Поэтический взгляд этот на женщину не был увлечением молодости, неясным бредом пылкой души: он сохранился в Чаннинге до последних дней его жизни и отражается во всех его сочинениях и особенно в его переписке. Чаннинг высоко ценил женскую грацию и женскую добродетель; он понимал, чем должна быть женщина, и потому с особенною горестию, с особенным внутренним страданием смотрел на ее недостатки и на ложный путь, который выбирают себе в жизни молодые женщины, способные быть семьянками, хорошими матерями, полезными членами общества. Мы, быть может, слишком долго остановились на личности бостонского пастора, но у нас есть на то свои причины. Личность Чаннинга не бросается в глаза, не поражает никакими громадными качествами, никакими резко выдающимися особенностями. С первого взгляда все в нем кажется обыкновенно, потому что все пропорционально, умеренно и нормально. Нужно вглядеться в каждую черту его характера, вдуматься в его мысли, перечувствовать те чувства, которые волновали его теплую душу, и только тогда мы до некоторой степени будем в состоянии судить о гармонической полноте его развития, о той нравственной высоте, на которую он умел поставить себя долговременным, часто мелочным трудом над своим совершенствованием. Представить хотя в общих чертах такую личность нашим читательницам мы считали долгом: в Уильяме Чаннинге читательницы увидят человека глубоко религиозного, нравственного, вполне развитого и научно образованного. Все эти качества редко сосредоточиваются в одном человеке.

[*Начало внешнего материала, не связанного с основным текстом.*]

Lemma strategies_agree_witness :
  textLines beethoven_page =
    js "Symphony No. 5" :: js "Ludwig van Beethoven" :: [js "Music: L. Beethoven"] /\
  title_candidate (js "Symphony No. 5") = true /\
  isCleanLine (js "Ludwig van Beethoven") = true /\
  js "Ludwig van Beethoven" <> js "Symphony No. 5" /\
  label_loop (textLines beethoven_page) [] = Normal [] /\
  extract beethoven_page = Normal (extractMetadataFromPdf beethoven_page) /\
  extractMetadataFromPdf beethoven_page =
    Metadata (js "Symphony No. 5") (js "Ludwig van Beethoven") beethoven_page.
Proof.
  assert (H1 : textLines beethoven_page =
               js "Symphony No. 5" :: js "Ludwig van Beethoven"
                  :: [js "Music: L. Beethoven"]) by (vm_compute; reflexivity).
  assert (H2 : title_candidate (js "Symphony No. 5") = true)
    by (vm_compute; reflexivity).
  assert (H3 : isCleanLine (js "Ludwig van Beethoven") = true)
    by (vm_compute; reflexivity).
  assert (H4 : js "Ludwig van Beethoven" <> js "Symphony No. 5")
    by (vm_compute; discriminate).
  assert (H5 : label_loop (textLines beethoven_page) [] = Normal [])
    by (vm_compute; reflexivity).
  repeat (split; [assumption|]).
  exact (@strategies_agree beethoven_page _ _ _ H1 H2 H3 H4 H5).
Defined.

(** X3. For an uploaded PDF whose text was read, the route answers the
    "no embedded text" warning exactly when that text is the empty
    string; a text of blank lines only is answered with its metadata,
    title and composer empty, and no warning. *)
Theorem pdf_warning_iff_empty_text (text : jsstring)
        (ocrText : completion jsstring) (unlink : completion unit) :
  (fst (ocr_route (Some (js "application/pdf")) (Normal text) ocrText unlink)
   = Warning no_text_warning <-> text = []) /\
  (text <> [] -> textLines text = [] ->
   ocr_route (Some (js "application/pdf")) (Normal text) ocrText (Normal tt)
   = (Found (Metadata [] [] text), true)).
Proof.
  unfold ocr_route.
  replace (str_eqb (js "application/pdf") (js "application/pdf")) with true
    by reflexivity.
  destruct (pdf_strategy_fields text) as (Hr & Ht & Hc).
  split.
  - split.
    + intros H.
      destruct (negb (truthy_str (title (extractMetadataFromPdf text))) &&
                negb (truthy_str (composer (extractMetadataFromPdf text))) &&
                negb (truthy_str (rawText (extractMetadataFromPdf text)))) eqn:E.
      * apply andb_prop in E. destruct E as [_ E]. rewrite Hr in E.
        now destruct text.
      * unfold cleanup_and_answer in H. destruct unlink; discriminate H.
    + intros ->. reflexivity.
  - intros Hne Hl. rewrite Ht, Hc, Hr.
    unfold extractMetadataFromPdf. rewrite Hl. simpl.
    destruct text; [congruence | reflexivity].
Qed.

Lemma pdf_warning_iff_empty_text_witness :
  [0x20; 0x0A] <> [] /\ textLines [0x20; 0x0A] = [] /\
  ocr_route (Some (js "application/pdf")) (Normal [0x20; 0x0A]) Throw (Normal tt)
  = (Found (Metadata [] [] [0x20; 0x0A]), true).
Proof.
  assert (H1 : [0x20; 0x0A] <> ([] : jsstring)) by discriminate.
  assert (H2 : textLines [0x20; 0x0A] = []) by reflexivity.
  split; [exact H1|]. split; [exact H2|].
  exact (proj2 (pdf_warning_iff_empty_text [0x20; 0x0A] Throw (Normal tt)) H1 H2).
Defined.

(** X4. The uploaded temporary file is removed exactly on the path that
    answers with the metadata: whenever the route answers 400, a warning
    or 500, the file is left in place. *)
Theorem upload_removed_only_with_metadata (mimetype : option jsstring)
        (pdfText ocrText : completion jsstring) (unlink : completion unit) :
  snd (ocr_route mimetype pdfText ocrText unlink) = true <->
  exists md, fst (ocr_route mimetype pdfText ocrText unlink) = Found md.
Proof.
  unfold ocr_route, cleanup_and_answer.
  destruct mimetype as [m|]; [|split; [discriminate | intros [? H]; discriminate H]].
  destruct (str_eqb m (js "application/pdf")).
  - destruct pdfText as [text|];
      [|split; [discriminate | intros [? H]; discriminate H]].
    destruct (negb (truthy_str (title (extractMetadataFromPdf text))) &&
              negb (truthy_str (composer (extractMetadataFromPdf text))) &&
              negb (truthy_str (rawText (extractMetadataFromPdf text))));
      [split; [discriminate | intros [? H]; discriminate H]|].
    destruct unlink; simpl; split; eauto; try discriminate.
    intros [? H]; discriminate H.
  - destruct (startsWith (js "image/") m);
      [|split; [discriminate | intros [? H]; discriminate H]].
    destruct ocrText as [text|];
      [|split; [discriminate | intros [? H]; discriminate H]].
    destruct (processSmartMetadata text);
      [|split; [discriminate | intros [? H]; discriminate H]].
    destruct unlink; simpl; split; eauto; try discriminate.
    intros [? H]; discriminate H.
Qed.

Сверх того, они увидят в Чаннинге такую мягкую, любящую душу, которая заставит их невольно понять и оценить эту личность. В мыслях Чаннинга, во многих отрывках из его писем, приведенных в статье г-жи Тур, так много искреннего благочестия и чистого нравственного чувства, что эти места могут служить вместо религиозного чтения. Где Чаннинг говорит о любви к Богу, об обязанностях человека к ближнему, о своем сочувствии к природе, там в каждом слове его светится горячая молитва, вылившаяся прямо из души. Наш беглый очерк личности Чаннинга может показаться панегириком. Мы не могли подтверждать каждой нашей мысли собственными словами разбираемой нами личности и потому просим наших читательниц обратиться к статье г-жи Евгении Тур: в этой статье они найдут биографию Чаннинга и подробную оценку его личности, основанную на его собственных словах, на выписках из его сочинений или на отрывках, взятых из его писем.